左腕に、赤黒い物が巻き付いているような模様で付いていた。
慌てて服を脱ぐと、肩程度まで巻き付いたような模様が出来ている。
「……!」
驚くしかなかった。腕に巻き付いていた物は、まるで吸血鬼の肌の色のように赤黒かった。この世界の吸血鬼は、肌が赤黒い事で知られている。また、それが吸血鬼という目印でもあった。
「隠しておかないと……」
服を着ながら、カイルは隣の部屋に聞こえないように呟いた。
「俺は吸血鬼に取り付かれたのか……?」
カイルは顔を押さえて、その日はずっと、じっとしていた。
その次の日は、ドアを叩かれる音で起きた。
カイルはのっそりとベッドを出た。とてもげっそりとしていて、疲れているようだった。部屋を出る前に、左腕を見てみたが、少しだけ赤黒さが広がっていた。急いで隠す。
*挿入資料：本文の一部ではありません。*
(** * RandomTransactionInserter (util/transaction_test_util.cc)

    A shallow embedding of the randomized transaction workload generator
    and of its invariant verifier, with the theorems that settle what the
    specification says about them. *)

From Stdlib Require Import NArith ZArith List String Ascii Bool Lia Permutation.
From Stdlib Require Import Decimal DecimalString DecimalN Finite Sorted QArith.
Import ListNotations.

Local Open Scope string_scope.
Local Open Scope list_scope.
Local Open Scope N_scope.

(* ===================================================================== *)
(** * Text and integers: [ToString], [std::stoull], [snprintf("%.4u")] *)
(* ===================================================================== *)

Module Codec.

(** [ToString(uint64_t)]: the decimal digits, most significant first, no
    leading zero, ["0"] for zero. *)
Definition ToString (n : N) : string :=
  NilZero.string_of_uint (N.to_uint n).

(** [ULONG_MAX] on the LP64 targets the harness is built for. *)
Definition ULONG_MAX : N := 2 ^ 64 - 1.

(** Arithmetic on [uint64_t] wraps around. *)
Definition u64 (n : N) : N := n mod 2 ^ 64.
Definition add64 (a b : N) : N := u64 (a + b).

(** What [std::stoull] throws. *)
Inductive exn : Type :=
| invalid_argument
| out_of_range.

Definition isspace (c : ascii) : bool :=
  let n := N_of_ascii c in
  (n =? 32) || ((9 <=? n) && (n <=? 13)).

Fixpoint skip_space (s : string) : string :=
  match s with
  | String c r => if isspace c then skip_space r else s
  | EmptyString => s
  end.

Definition digit_of (c : ascii) : option (uint -> uint) :=
  match N_of_ascii c with
  | 48 => Some D0 | 49 => Some D1 | 50 => Some D2 | 51 => Some D3
  | 52 => Some D4 | 53 => Some D5 | 54 => Some D6 | 55 => Some D7
  | 56 => Some D8 | 57 => Some D9
  | _ => None
  end.

(** The longest run of decimal digits at the head of [s]; what follows it
    is ignored by [strtoull]. *)
Fixpoint digit_prefix (s : string) : uint :=
  match s with
  | String c r =>
      match digit_of c with
      | Some d => d (digit_prefix r)
      | None => Nil
      end
  | EmptyString => Nil
  end.

Definition is_Nil (d : uint) : bool :=
  match d with Nil => true | _ => false end.

(** [std::stoull(s)], base 10: leading white space and one optional sign
    are skipped, the digits that follow are converted; no digit at all is
    [invalid_argument], a magnitude above [ULLONG_MAX] is [out_of_range],
    and a minus sign negates in [unsigned long long]. *)
Definition stoull (s : string) : exn + N :=
  let s1 := skip_space s in
  let '(neg, s2) :=
    match s1 with
    | String "-" r => (true, r)
    | String "+" r => (false, r)
    | _ => (false, s1)
    end in
  let d := digit_prefix s2 in
  if is_Nil d then inl invalid_argument
  else
    let v := N.of_uint d in
    if ULONG_MAX <? v then inl out_of_range
    else inr (if neg then u64 (2 ^ 64 - v) else v).

Fixpoint zeros (k : nat) : string :=
  match k with
  | O => ""
  | S k' => String "0" (zeros k')
  end.

(** The conversion ["%.4u"]: at least four digits, zeros on the left. *)
Definition fmt_p4u (n : N) : string :=
  let d := ToString n in
  (zeros (4 - String.length d) ++ d)%string.

(** [snprintf(buf, size, "%.4u", n)] leaves at most [size - 1] characters
    in [buf] before the terminating NUL. *)
Definition snprintf_p4u (size : nat) (n : N) : string :=
  substring 0 (size - 1) (fmt_p4u n).

(** [char prefix_buf[6]; snprintf(prefix_buf, sizeof(prefix_buf), "%.4u",
    set_i + 1)]. *)
Definition prefix_buf (set_i : N) : string :=
  snprintf_p4u 6 (set_i + 1).

(** The key format [[SET#][random#]] of [DBGet]:
    [*full_key = std::string(prefix_buf) + base_key.ToString()]. *)
Definition full_key (set_i ikey : N) : string :=
  (prefix_buf set_i ++ ToString ikey)%string.
(** X9. [add_training_example] with a non-blank text without entity markup,
    new for the bot, and a non-blank intent stores the example as it is, and
    stores the intent first when the bot has no intent of that name, active
    or soft-deleted; entities and slots are left alone. *)
Theorem add_training_example_plain (example intent b u : string) (db : DB) :
  check_empty_string example = false ->
  find_entities_in_training_example example = [] ->
  (forall d, d ∈ TrainingExamples_docs db -> bot d = b -> text (fields d) <> example) ->
  check_empty_string intent = false ->
  let intent_there :=
    existsb (fun d => by_bot b d && String.eqb (name (fields d)) intent) (Intents_docs db) in
  exists db',
    add_training_example example intent b u db = (Ok tt, db')
    /\ Intents_docs db'
       = (if intent_there then Intents_docs db
          else Intents_docs db
               ++ [mkDocument (Some (next_oid db)) b u (utcnow db) true (mkName intent)])
    /\ TrainingExamples_docs db'
       = TrainingExamples_docs db
         ++ [mkDocument
               (Some (if intent_there then next_oid db else N.succ (next_oid db)))
               b u (utcnow db) true (mkTrainingExamples intent example [])]
    /\ Entities_docs db' = Entities_docs db
    /\ Slots_docs db' = Slots_docs db.
Proof.
  intros Hne Hfind Hnew Hintent intent_there. unfold Processor.add_training_example.
  rewrite add_training_example_intent by assumption. fold intent_there.
  rewrite Hne, Hfind. cbn [negb]. unfold mbind, M_bind, mret, M_ret, save, lift_result.
  cbn [validate TrainingExamples]. unfold TrainingExamples_validate.
  cbn [fields entities text DataObjects.intent]. rewrite Hne, Hintent. cbn [orb].
  destruct intent_there; eexists; (split; [reflexivity|]); repeat split; reflexivity.
Qed.

End AddTrainingExample.
(** * Kamino liquidity analysis: a shallow embedding and its properties

    The development follows the Python package [kamino_liquidity_analysis]:
    [utils.py] (unit conversions, route-plan helpers), [jupiter_client.py]
    (quote retry loop, quote normalisation, liquidity curve),
    [kamino_client.py] (reserve fetch) and [analyzer.py] (risk flags,
    report).

    Python values are modelled as they are at run time: integers are
    unbounded ([Z]), floats are IEEE-754 binary64 values ([spec_float] with
    [prec = 53], [emax = 1024], rounded to nearest even), [decimal.Decimal]
    works in the default context (28 significant digits, ROUND_HALF_EVEN),
    JSON documents are trees of dynamically typed values, and exceptions are
    explicit results.  HTTP traffic and [time.sleep] go through a small
    state-and-exception monad over a scripted upstream. *)

From Stdlib Require Import ZArith QArith Qabs Qpower List String Ascii Bool.
From Stdlib Require Import Lia Lqa.
From Stdlib Require Import Floats.SpecFloat DecimalString.
Import ListNotations.
Set Warnings "-register-all".
Open Scope string_scope.
Open Scope Z_scope.

(** ** Python run-time values *)

Module Py.

Definition float := spec_float.

(** Numbers: [int] and [float]. *)
Inductive pynum :=
| PInt (n : Z)
| PFloat (x : float).

(** JSON-shaped dynamic values; a [dict] keeps its items in insertion
    order with distinct keys, and lookup returns the item of a key. *)
Inductive pyval :=
| VNone
| VBool (b : bool)
| VNum (n : pynum)
| VStr (s : string)
| VList (l : list pyval)
| VDict (d : list (string * pyval)).

(** Exceptions of [requests.exceptions.RequestException]: the transport
    failures of [session.get], [HTTPError] of [raise_for_status] and the
    [JSONDecodeError] of [response.json()] (a [RequestException] since
    requests 2.27). *)
Inductive request_exception :=
| TransportError (msg : string)
| HTTPError (status : Z)
| JSONDecodeError.

Inductive exn :=
| RequestException (e : request_exception)
| InvalidTokenPrice (price : pynum)  (* ValueError(f"Invalid token price: {p}") *)
| ValueError                         (* a ValueError raised by a builtin *)
| TypeError
| AttributeError
| ZeroDivisionError
| OverflowError
| DecimalInvalidOperation
| DecimalDivisionByZero.

(** [except ValueError] *)
Definition is_ValueError (e : exn) : bool :=
  match e with
  | InvalidTokenPrice _ | ValueError => true
  | _ => false
  end.

(** Texts built from exceptions: [str(e)], [f"Parse error: {e}"] and
    literals. *)
Inductive error_text :=
| StrOfExn (e : exn)
| ParseErrorText (e : exn)
| Literal (s : string).

Inductive result (A : Type) :=
| Ok (a : A)
| Raise (e : exn).
Arguments Ok {A} a.
Arguments Raise {A} e.

Definition rbind {A B} (r : result A) (k : A -> result B) : result B :=
  match r with
  | Ok a => k a
  | Raise e => Raise e
  end.

End Py.
Export Py.

Declare Scope result_scope.
Delimit Scope result_scope with result.
Notation "'let?' x ':=' c1 'in' c2" := (rbind c1 (fun x => c2))
  (at level 10, x pattern, c1 at level 100, c2 at level 200) : result_scope.
Open Scope result_scope.

(** ** binary64 arithmetic as Python performs it *)

Module PyFloat.

Definition prec : Z := 53.
Definition emax : Z := 1024.

Definition zero : float := S754_zero false.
ドアを開けると、セリアの顔が飛び込んできた。彼の顔に驚いたセリアは、小さな悲鳴を上げた。
「どうしたの!」
セリアは急いで部屋の中に入り、カイルをベッドの上に寝かせた。
「顔がげんなりしているわよ? 昨日誰も見ていない、っていうから、心配して見に来てあげたのに。体調悪かったのね。今日は寝ていなさい。熱は無いわね」
セリアがカイルの首筋や額を触って、熱があるか確かめてから言った。
彼の顔は、まるで何かに取り付かれたようにげんなりしていたので、帰ろうとして、やめた。
「……腹減った」
「じゃあ、何か作るわ。粥でいいかしら。食べやすい物が良いわよね」
カイルは、微かに頷いた。
数十分後、カイルの枕元にお盆に載せられた粥が運ばれてきた。
「食べられる?」
何も答えなかった。
セリアは何の反応も示さない彼に、諦めと苛立ちを覚えて、仕方なくすくって食べさせた。ゆっくりと噛む。
「……あまり、おいしくない」
「あらら。おかしいわね。料理得意だから、美味しいと思うんだけれどね。ぐったりしていて、味が感じられないのかしらね。食欲もないみたい。片付けておくから、カイルは寝てなさいよ?」
セリアは、食べかけの粥と盆を持って、台所へと消えた。
皿を洗い終わったセリアは、そのまま帰ろうとしたが、カイルがそれを止めた。
「まって」
「どうしたの?」
セリアは珍しそうに、ベッドの近くに寄った。
何も言わずに、彼はセリアに近い右腕で、彼女の首筋に触れた。セリアは手の冷たさに思わず悲鳴を上げそうになった。カイルはわずかに微笑んだ。
「おまえの首は美しいな。ぜひ、おまえの――」
そこまで言って、カイルは我に返った。
(何を言おうとしているのだ、俺!)
「お前の?」
セリアは、何の躊躇いも無く聞く。
「いいや、何でもない。ありがとう。すまなかったな」
カイルはにっこりと微笑んで、右腕を首筋から離した。
「ありがと」
「ううん。元気にしていてね」
セリアは出て行った。その後、カイルは動揺していた。
(俺は……何をしようとして……)
夢だ、夢に違いない、とカイルは動揺している自分に言い聞かせて、そのまま眠ってしまった。
――おまえの首は美しいな。ぜひ、おまえの血をのんでみたいものだ。